The near-term medical applications — restoring communication and mobility for people with paralysis or ALS — are meaningful and achievable with current technology. The transhumanist applications are a different category of problem entirely.
The Questions Worth Taking Seriously
Whether or not you find the long-term vision credible, some of the ethical questions raised by this technology are worth engaging with seriously rather than dismissing.
Data generated by a brain-computer interface belongs in a different category than data generated by a smartphone. The question of who owns it, who can access it, and under what circumstances is not answered by current legal frameworks. The consumer privacy laws that govern app data were not written with neural data in mind.
The question of equitable access matters too, but it is worth framing carefully. The immediate beneficiaries of the current trials are people with severe paralysis who currently have limited options. The concern about a two-tier society of “enhanced” and “unenhanced” humans is a legitimate long-term question, but framing it as an immediate objection to medical trials for paralyzed patients conflates two different timeframes.
And the security question, which I keep coming back to: a device that reads neural signals and communicates wirelessly exists in a threat landscape. That risk needs to be taken seriously by the researchers and companies building these systems, and the security community needs to be involved in that conversation earlier rather than later.
Where This Actually Stands
Neuralink’s first human trial demonstrated that a high-density neural interface can be implanted safely enough to proceed to a small multi-patient study. It demonstrated that a paralyzed patient can use the device to control a computer with meaningful accuracy. It also revealed an engineering challenge with electrode retention that the company is working around rather than having solved.

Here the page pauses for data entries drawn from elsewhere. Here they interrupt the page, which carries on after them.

(** WhiteSpace and LineTerminator code units, the ones [trim] removes. *)
Definition isWhiteSpace (c : N) : bool :=
  (c =? 9) || (c =? 10) || (c =? 11) || (c =? 12) || (c =? 13) ||
  (c =? 32) || (c =? 160) || (c =? 5760) ||
  ((8192 <=? c) && (c <=? 8202)) ||
  (c =? 8232) || (c =? 8233) || (c =? 8239) || (c =? 8287) ||
  (c =? 12288) || (c =? 65279).

Fixpoint trimStart (s : jsstring) : jsstring :=
  match s with
  | [] => []
  | c :: s' => if isWhiteSpace c then trimStart s' else s
  end.

Definition trimEnd (s : jsstring) : jsstring := rev (trimStart (rev s)).

Definition trim (s : jsstring) : jsstring := trimEnd (trimStart s).

(** Values thrown or passed as rejection reasons. *)
Inductive JsError :=
| Error (message : jsstring)
| TypeError
| SyntaxError.

(** The settled state of a promise. *)
Inductive Settled (A : Type) :=
| Fulfilled (a : A)
| Rejected (e : JsError).
Arguments Fulfilled {A} a.
Arguments Rejected {A} e.

Definition isFulfilled {A} (p : Settled A) : bool :=
  match p with Fulfilled _ => true | Rejected _ => false end.

(** [await p; k] *)
Definition await {A B} (p : Settled A) (k : A -> Settled B) : Settled B :=
  match p with
  | Fulfilled a => k a
  | Rejected e => Rejected e
  end.

End JS.
Export JS.

Notation "'let!' x ':=' p 'in' k" := (await p (fun x => k))
  (at level 10, x name, p at level 100, k at level 200).

(** ** Entry points (declared in ./bundle as IEntryPoint and IFile; the
       fields are those the optimiser reads) *)

Module IFile.
Record t := { path : jsstring }.
End IFile.

Record IEntryPoint := {
  name : jsstring;
  include : option (list jsstring);
  exclude : option (list jsstring);
  prepend : option (list IFile.t);
  dest : option jsstring
}.

(** ** MentionedModuleSet *)

Section MentionedModules.

(** [list?.forEach(set.add, set)] *)
Definition forEach_add (l : option (list jsstring)) (s : gset jsstring)
  : gset jsstring :=
  match l with
  | None => s
  | Some xs => fold_left (fun acc x => {[ x ]} ∪ acc) xs s
  end.

(** Lines 79-86 of optimizeESMTask. *)
Definition allMentionedModules (entryPoints : list IEntryPoint)
  : gset jsstring :=
  let added :=
    fold_left
      (fun s entryPoint =>
         forEach_add (exclude entryPoint)
           (forEach_add (include entryPoint)
              ({[ name entryPoint ]} ∪ s)))
      entryPoints ∅ in
  added ∖ {[ lit "vs/css" ]}.

(** [m] appears as the name of [ep] or inside its include or exclude list. *)
Definition mentions (ep : IEntryPoint) (m : jsstring) : Prop :=
  m = name ep ∨ m ∈ default [] (include ep) ∨ m ∈ default [] (exclude ep).

End MentionedModules.

(** ** Node runtime values *)

(** A Buffer: a sequence of bytes (each below 256). *)
Definition Buffer := list N.

(** Files produced by the bundler (esbuild.OutputFile) and its manifest. *)
Module Esbuild.

Record OutputFile := {
  path : jsstring;
  contents : Buffer;
  text : jsstring
}.

Record MetaInput := { bytes : N }.

(** [metafile.inputs]: an object keyed by input path, in insertion order. *)
Record Metafile := { inputs : list (jsstring * MetaInput) }.

Definition Object_keys {V} (o : list (jsstring * V)) : list jsstring :=
  List.map fst o.

Record BuildResult := {
  outputFiles : list OutputFile;
  metafile : Metafile
}.

Record Banner := { js : jsstring; css : jsstring }.

(** A plugin with one onLoad hook. *)
Record Plugin := {
  plugin_name : jsstring;
  onLoad_filter : jsstring -> bool;
  onLoad : jsstring -> Settled jsstring
}.

Inductive EntryPoint :=
| EntryPath (p : jsstring)
| EntryInOut (in_ out : jsstring).

Record BuildOptions := {
  bundle : bool;
  external : option (list jsstring);
  packages : option jsstring;
  platform : jsstring;
  format : option jsstring;
  sourcemap : jsstring;
  plugins : list Plugin;
  target : list jsstring;
  loader : list (jsstring * jsstring);
  assetNames : option jsstring;
  banner : option Banner;
  entryPoints : list EntryPoint;
  outdir : jsstring;
  write : bool;
  metafile_ : bool;
  minify : bool
}.

End Esbuild.

(** Vinyl files, the records that flow through the gulp streams. *)
Module Vinyl.
Section WithJSON.
Context {JSON : Type}.

Record File := {
  path : jsstring;
  base : jsstring;
  contents : Buffer;
  sourceMap : option JSON
}.

End WithJSON.
Arguments File : clear implicits.
End Vinyl.

(** ** Options of the tasks *)

Section Options.
Context {Language : Type}.

(** IOptimizeAMDTaskOpts, the fields the task reads. *)
Record IOptimizeAMDTaskOpts := {
  src : jsstring;
  entryPoints : list IEntryPoint;
  resources : list jsstring;
  header : option jsstring;
  languages : option (list Language);
  fileContentMapper : option (jsstring -> jsstring -> jsstring)
}.

(** The options handed to processNlsFiles. *)
Record NlsOptions := {
  nls_out : jsstring;
  fileHeader : jsstring;
  nls_languages : list Language
}.

End Options.
Arguments IOptimizeAMDTaskOpts : clear implicits.
Arguments NlsOptions : clear implicits.

Record IOptimizeCommonJSTaskOpts := {
  cjs_entryPoints : list jsstring;
  cjs_src : jsstring;
  cjs_platform : jsstring;
  cjs_external : list jsstring
}.

Record IOptimizeManualTaskOpts := {
  manual_src : list jsstring;
  manual_out : jsstring
}.

(** ** External collaborators

    What the optimiser imports and does not define: the Node runtime
    (fs, path, Buffer, JSON), esbuild, the gulp plugins, and the functions of
    the sibling modules ./bundle and ./i18n.  [JSON_parse] answers [None]
    where [JSON.parse] throws; [readFile] is [fs.promises.readFile] with a
    text encoding; [tslibPath] is the resolved location of tslib.es6.js;
    [gulp_src globs base] lists the files a glob list resolves to, in order;
    [stat_mtime] is [file.stat && file.stat.mtime]; [minimatch] is the test
    of a gulp-filter pattern. *)
Class Host (JSON Language : Type) := {
  JSON_parse : jsstring -> option JSON;
  Buffer_from : jsstring -> Buffer;
  Buffer_toString : Buffer -> jsstring;
  readFile : jsstring -> Settled jsstring;
  path_join : list jsstring -> jsstring;
  path_parse_name : jsstring -> jsstring;
  path_relative : jsstring -> jsstring -> jsstring;
  REPO_ROOT_PATH : jsstring;
  tslibPath : jsstring;
  removeAllTSBoilerplate : jsstring -> jsstring;
  esbuild_build : Esbuild.BuildOptions -> Settled Esbuild.BuildResult;
  gulp_src : list jsstring -> option jsstring -> list (Vinyl.File JSON);
  stat_mtime : Vinyl.File JSON -> option N;
  minimatch : jsstring -> Vinyl.File JSON -> bool;
  sourcemaps_init : Vinyl.File JSON -> Vinyl.File JSON;
  sourcemaps_write :
    option (Vinyl.File JSON -> jsstring) -> Vinyl.File JSON ->
    list (Vinyl.File JSON);
  gulpPostcss : Vinyl.File JSON -> Settled (Vinyl.File JSON);
  svgmin : Vinyl.File JSON -> Settled (Vinyl.File JSON);
  processNlsFiles :
    NlsOptions Language -> list (Vinyl.File JSON) -> list (Vinyl.File JSON)
}.

(** ** The optimiser: optimizeESMTask *)

Section Optimize.

Context `{host : Host JSON Language}.

Abbreviation VinylFile := (Vinyl.File JSON).
Abbreviation Opts := (IOptimizeAMDTaskOpts Language).

Definition DEFAULT_FILE_HEADER : jsstring :=
  join LF
    [ lit "/*!--------------------------------------------------------";
      lit " * Copyright (C) Microsoft Corporation. All rights reserved.";
      lit " *--------------------------------------------------------*/" ].

(** Lines 74-77: the CommonJS entry points are pushed onto [opts.entryPoints]. *)
Definition resolveEntryPoints (opts : Opts)
    (cjsOpts : option IOptimizeCommonJSTaskOpts) : list IEntryPoint :=
  match cjsOpts with
  | Some cjs =>
      entryPoints opts ++
      List.map
        (fun entryPoint =>
           {| name := path_parse_name entryPoint; include := None;
              exclude := None; prepend := None; dest := None |})
        (cjs_entryPoints cjs)
  | None => entryPoints opts
  end.

(** Lines 101-126: the banner of one entry point.  Every [readFile] is
    awaited, so a failing read rejects the enclosing async function. *)
Fixpoint prependLoop (opts : Opts) (items : list IFile.t)
    (banner : Esbuild.Banner) : Settled Esbuild.Banner :=
  match items with
  | [] => Fulfilled banner
  | item :: rest =>
      let fullpath := path_join [REPO_ROOT_PATH; src opts; IFile.path item] in
      let! source := readFile fullpath in
      prependLoop opts rest
        {| Esbuild.js := Esbuild.js banner ++ (source ++ LF);
           Esbuild.css := Esbuild.css banner |}
  end.

(** The file a prepend item is read from. *)
Definition prependPath (opts : Opts) (item : IFile.t) : jsstring :=
  path_join [REPO_ROOT_PATH; src opts; IFile.path item].

Definition computeBanner (opts : Opts)
    (entryPoint : IEntryPoint) : Settled Esbuild.Banner :=
  let banner := {| Esbuild.js := DEFAULT_FILE_HEADER;
                   Esbuild.css := DEFAULT_FILE_HEADER |} in
  let! tslib := readFile tslibPath in
  let banner := {| Esbuild.js := Esbuild.js banner ++ tslib;
                   Esbuild.css := Esbuild.css banner |} in
  match prepend entryPoint with
  | Some ((_ :: _) as items) => prependLoop opts items banner
  | _ => Fulfilled banner
  end.

(** Lines 108-117. *)
Definition boilerplateTrimmer : Esbuild.Plugin :=
  {| Esbuild.plugin_name := lit "boilerplate-trimmer";
     Esbuild.onLoad_filter := endsWith (lit ".js");
     Esbuild.onLoad := fun path =>
       let! contents := readFile path in
       Fulfilled (removeAllTSBoilerplate contents) |}.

That is a meaningful result. It is not proof of concept for cognitive augmentation in healthy people. It is not the beginning of a “cyborg era.” It is an early-stage medical device trial that produced encouraging safety data and demonstrated functional use in a patient who had no other good options.
The technology will probably improve. The electrode retention problem may be solved. Signal resolution will likely increase. The timeline for any of the more ambitious applications is genuinely unknown — and anyone who gives you a confident prediction about when brain-computer interfaces will be a consumer product is working from speculation, not data.
What I do know is that as this technology develops, the people building it need to be talking seriously to security researchers, ethicists, and lawyers — not just neuroscientists and engineers. The questions that matter most about this technology are not purely technical.
Sources referenced:
- FDA PRIME Study approval documentation — Neuralink BCI trial
- Neuralink company disclosures regarding electrode retraction (2024)
- Synchron FDA Breakthrough Device Designation documentation
- Blackrock Neurotech published clinical literature
- Published BCI vulnerability research (academic literature)
This article is for informational and educational purposes only. It does not constitute medical or investment advice.